In recent remarks opposing the amendment, SEC Commissioner Luis Aquilar said that, while the Commission does not generally track companies based on market cap, the SEC does have data on companies that generally have $75 million or less in public float, and the staff estimates that over 6,000 public companies may fall under that threshold. To repeal this part of Sarbanes-Oxley now, he cautioned, would be to throw away a substantial amount of work done by regulators, companies, and private organizations to make compliance with 404(b) more cost-effective.
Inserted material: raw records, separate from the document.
(** ** [Listen] *)

(** C9, as the code has it: the handler hands exactly one message to
    [pod.ReplyTo], in reply to the inbound one.  Its topic is
    [reactr.runerr] when the job's error is (or wraps) a [RunErr] and
    [reactr.joberr] for every other error; without an error it is
    [reactr.nil] with an empty body for a nil result, [reactr.result] with
    the bytes, the string's bytes or the JSON marshalling for a value that
    marshals, [reactr.joberr] for a value that does not marshal, and for a
    result that is itself a bus message that message is the reply, under
    its own topic. *)
Theorem Listen_reply_classification
    (RunErr_Error : RunErr -> string) (Do_Then : Rt.Job -> Rt.any * option error)
    (msgType uuid : string) (msg : Rt.Message) :
  exists reply,
    Rt.replies (Rt.Listen_onMessage RunErr_Error Do_Then msgType uuid msg) = [reply] /\
    Rt.ReplyTo reply = Rt.UUID msg /\
    match Do_Then (Rt.NewJob msgType (Rt.Data msg)) with
    | (_, Some err) =>
      Rt.ParentID reply = Rt.ParentID msg /\
      Rt.Type_ reply = match errors_As_RunErr err with
                       | Some _ => Rt.MsgTypeReactrRunErr
                       | None => Rt.MsgTypeReactrJobErr
                       end
    | (Rt.any_nil, None) =>
      Rt.ParentID reply = Rt.ParentID msg /\
      Rt.Type_ reply = Rt.MsgTypeReactrNilResult /\ Rt.Data reply = []
    | (Rt.any_Message resultMsg, None) =>
      reply = Rt.SetReplyTo (Rt.UUID msg) resultMsg
    | (Rt.any_bytes b, None) =>
      Rt.ParentID reply = Rt.ParentID msg /\
      Rt.Type_ reply = Rt.MsgTypeReactrResult /\ Rt.Data reply = b
    | (Rt.any_string str, None) =>
      Rt.ParentID reply = Rt.ParentID msg /\
      Rt.Type_ reply = Rt.MsgTypeReactrResult /\
      Rt.Data reply = String.list_byte_of_string str
    | (Rt.any_other v, None) =>
      Rt.ParentID reply = Rt.ParentID msg /\
      match Rt.json_Marshal v with
      | ok resultJSON =>
        Rt.Type_ reply = Rt.MsgTypeReactrResult /\ Rt.Data reply = resultJSON
      | fail _ => Rt.Type_ reply = Rt.MsgTypeReactrJobErr
      end
    end.
Proof.
  unfold Rt.Listen_onMessage. cbv beta zeta.
  destruct (Do_Then (Rt.NewJob msgType (Rt.Data msg))) as [result [err|]].
  - destruct (errors_As_RunErr err); destruct result;
      eexists; (split; [reflexivity|]); simpl; repeat split.
  - destruct result as [|resultMsg|b|str|v];
      try (eexists; (split; [reflexivity|]); simpl; repeat split; fail).
    destruct (Rt.json_Marshal v);
      eexists; (split; [reflexivity|]); simpl; repeat split.
Qed.

(** C9 as stated fails in two places: a job that returns a bus message is
    answered under that message's own topic, which is none of the four
    [reactr] topics, and a job that returns a value [json.Marshal] rejects
    is answered under [reactr.joberr] although the job returned no error. *)
Lemma Listen_reply_outside_the_four_topics :
  (exists reply,
     Rt.replies (Rt.Listen_onMessage Sample.RunErr_Error
                   (fun _ => (Rt.any_Message Sample.custom, None))
                   "compute" "msg-3" Sample.inbound) = [reply] /\
     Rt.Type_ reply = "custom.topic"%string /\
     ~ In (Rt.Type_ reply)
         [Rt.MsgTypeReactrRunErr; Rt.MsgTypeReactrJobErr;
          Rt.MsgTypeReactrNilResult; Rt.MsgTypeReactrResult]) /\
  (exists reply,
     Rt.replies (Rt.Listen_onMessage Sample.RunErr_Error
                   (fun _ => (Rt.any_other Sample.unmarshallable, None))
                   "compute" "msg-3" Sample.inbound) = [reply] /\
     Rt.Type_ reply = Rt.MsgTypeReactrJobErr).
Proof.
  split; eexists; (split; [reflexivity|]); simpl.
  - split; [reflexivity|]. intros [H|[H|[H|[H|[]]]]]; discriminate H.
  - reflexivity.
Qed.

(** The reply shape of the bus scenario: a [compute] message with body
    ["5"] whose job returns the bytes ["25"] is answered on
    [reactr.result] with that body, the inbound message's parent ID and a
    reply-to naming the inbound message. *)
Example Listen_reply_shape :
  Rt.replies (Rt.Listen_onMessage Sample.RunErr_Error
                (fun _ => (Rt.any_bytes [Byte.x32; Byte.x35], None))
                "compute" "msg-3" Sample.inbound)
  = [ {| Rt.UUID := "msg-3"; Rt.ParentID := "parent-1"; Rt.ReplyTo := "msg-1";
         Rt.Type_ := "reactr.result"; Rt.Data := [Byte.x32; Byte.x35] |} ].
Proof. reflexivity. Qed.

(** ** Environments stay registered *)

Lemma newEnvironment_registered
    (uuid : string) (ref : WasmModuleRef) (s s' : State) (w : ptr) :
  newEnvironment uuid ref s = Returns (w, s') ->
  registered s' w /\
  env_store s !! w = None /\
  exists e, env_store s' !! w = Some e /\ UUID e = uuid /\
            instances e = [] /\ instIndex e = 0.
Proof.
  unfold newEnvironment. intros [= <- <-]. simpl. split; [|split].
  - eexists. simpl. split; apply lookup_insert_eq.
  - apply not_elem_of_dom, is_fresh.
  - eexists. split; [apply lookup_insert_eq|]. auto.
Qed.

(** A new environment under an unused UUID leaves the others registered. *)
Lemma newEnvironment_keeps_registered
    (uuid : string) (ref : WasmModuleRef) (s s' : State) (w w0 : ptr) :
  environments s !! uuid = None ->
  newEnvironment uuid ref s = Returns (w, s') ->
  registered s w0 -> registered s' w0.
Proof.
  unfold newEnvironment. intros Hunused [= <- <-] (e0 & He0 & Hreg0).
  exists e0. simpl.
  assert (Hw : fresh (dom (env_store s)) <> w0).
  { intros Heq. pose proof (is_fresh (dom (env_store s))) as Hfresh.
    rewrite Heq in Hfresh. apply Hfresh, elem_of_dom. eauto. }
  rewrite !lookup_insert_ne; [auto | congruence | exact Hw].
Qed.

Lemma internals_frame (W : wasmer) (s s1 : State) (w : ptr) (e : wasmEnvironment)
    (r : result (option wasmer_Module * option wasmer_Store * option wasmer_ImportObject)) :
  env_store s !! w = Some e ->
  internals W w s = Returns (r, s1) ->
  environments s1 = environments s /\
  instanceMapper s1 = instanceMapper s /\
  (exists e1, env_store s1 !! w = Some e1 /\ UUID e1 = UUID e /\
              instIndex e1 = instIndex e) /\
  (forall w', w' <> w -> env_store s1 !! w' = env_store s !! w').
Proof.
  intros He. unfold internals, bindM, load_env. rewrite He. simpl.
  destruct (module e) as [m|];
    [|destruct (Bytes (ref e)) as [moduleBytes|err];
      [destruct (NewModule W _ moduleBytes) as [mod_|err];
       [destruct (NewWasiStateBuilder_Finalize W (Name (ref e))) as [env|err]|]|]];
    simpl; intros [= <- <-]; simpl; repeat split; eauto.
  - eexists. split; [apply lookup_insert_eq|]. auto.
  - intros w' Hw'. apply lookup_insert_ne. congruence.
Qed.

(** [addInstance] touches neither [environments] nor the registry, keeps
    the environment's UUID and cursor, and leaves other environments
    alone. *)
Lemma addInstance_frame (W : wasmer) (s s' : State) (w : ptr) (e : wasmEnvironment)
    (r : option error) :
  env_store s !! w = Some e ->
  addInstance W w s = Returns (r, s') ->
  environments s' = environments s /\
  instanceMapper s' = instanceMapper s /\
  (exists e', env_store s' !! w = Some e' /\ UUID e' = UUID e /\
              instIndex e' = instIndex e) /\
  (forall w', w' <> w -> env_store s' !! w' = env_store s !! w').
Proof.
  intros He.
  destruct (internals_Returns W s w e He) as (r1 & s1 & e1 & Hint & _).
  destruct (internals_frame W s s1 w e r1 He Hint)
    as (Henvs & Hmapper & (e1' & He1 & Huuid & Hcursor) & Hothers).
  unfold addInstance, bindM at 1. rewrite Hint. simpl.
  assert (Hkeep : forall s2,
            s2 = s1 ->
            environments s2 = environments s /\
            instanceMapper s2 = instanceMapper s /\
            (exists e', env_store s2 !! w = Some e' /\ UUID e' = UUID e /\
                        instIndex e' = instIndex e) /\
            (forall w', w' <> w -> env_store s2 !! w' = env_store s !! w')).
  { intros s2 ->. eauto 10. }
  destruct r1 as [[[module st] imports]|err];
    [|intros [= <- <-]; apply Hkeep; reflexivity].
  destruct (NewInstance W module imports) as [inst|err];
    [|intros [= <- <-]; apply Hkeep; reflexivity].
  unfold call, note_call, bindM, ret, get, store_inst, load_env, store_env.
  destruct (GetWasiStartFunction inst) as [[[[wasiStartErr|]]|]|wasiErr];
    destruct (GetFunction inst "_start") as [[[[startErr|]]|]|startLookupErr];
    destruct (GetFunction inst "init") as [[[[initErr|]]|]|initLookupErr];
    simpl; rewrite ?He1; simpl; intros [= <- <-]; simpl.
  all: split; [exact Henvs|]; split; [exact Hmapper|].
  all: split;
    [ first [ exists e1'; split; [exact He1|]; split; assumption
            | eexists; split; [apply lookup_insert_eq|]; split; assumption ]
    | first [ exact Hothers
            | intros w' Hw'; rewrite lookup_insert_ne by congruence;
              apply Hothers; exact Hw' ] ].
Qed.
During the period when the SEC suspended 404(b) for smaller public company compliance, the SEC and PCAOB developed standards, rules and guidance to allow 404(b) to be implemented in a manner that would work for both large and small public companies. A central goal of this work focused on making sure that costs for smaller public companies were not overly burdensome. It would be ironic that, if 404(b) is undercut now, the benefit of all the work done by the SEC and PCAOB will never be realized and smaller public companies would not be able to take advantage of the practical lessons learned from companies that are already complying. He urged the House to strip out the Garrett-Adler Amendment and also urged the Senate not to include what he called ``this deregulatory initiative’’ in its parallel legislation.

Similarly, in a letter to the Committee leadership, the Center for Audit Quality said that it supports the SEC’s position that there be no further delay in Section 404(b) compliance for smaller companies. Further, CAQ believes that the required independent audit of management’s assessment of the effectiveness of a company’s internal controls, as required by section 404(b), has been integral to the achievement of the intended objectives of internal control reporting under Section 404.

Echoing Commission Aquilar, CAQ noted that the SEC and PCAOB initiatives have significantly reduced the cost of complying with the external audit of internal controls required by 404(b). CAQ particularly extolled the PCAOB’s adoption of Auditing Standard No. 5, which enables auditors to focus their effort on those areas that were critical to a company’s internal controls, use their judgment, and scale the procedures necessary to conduct the audit to a company’s particular circumstances.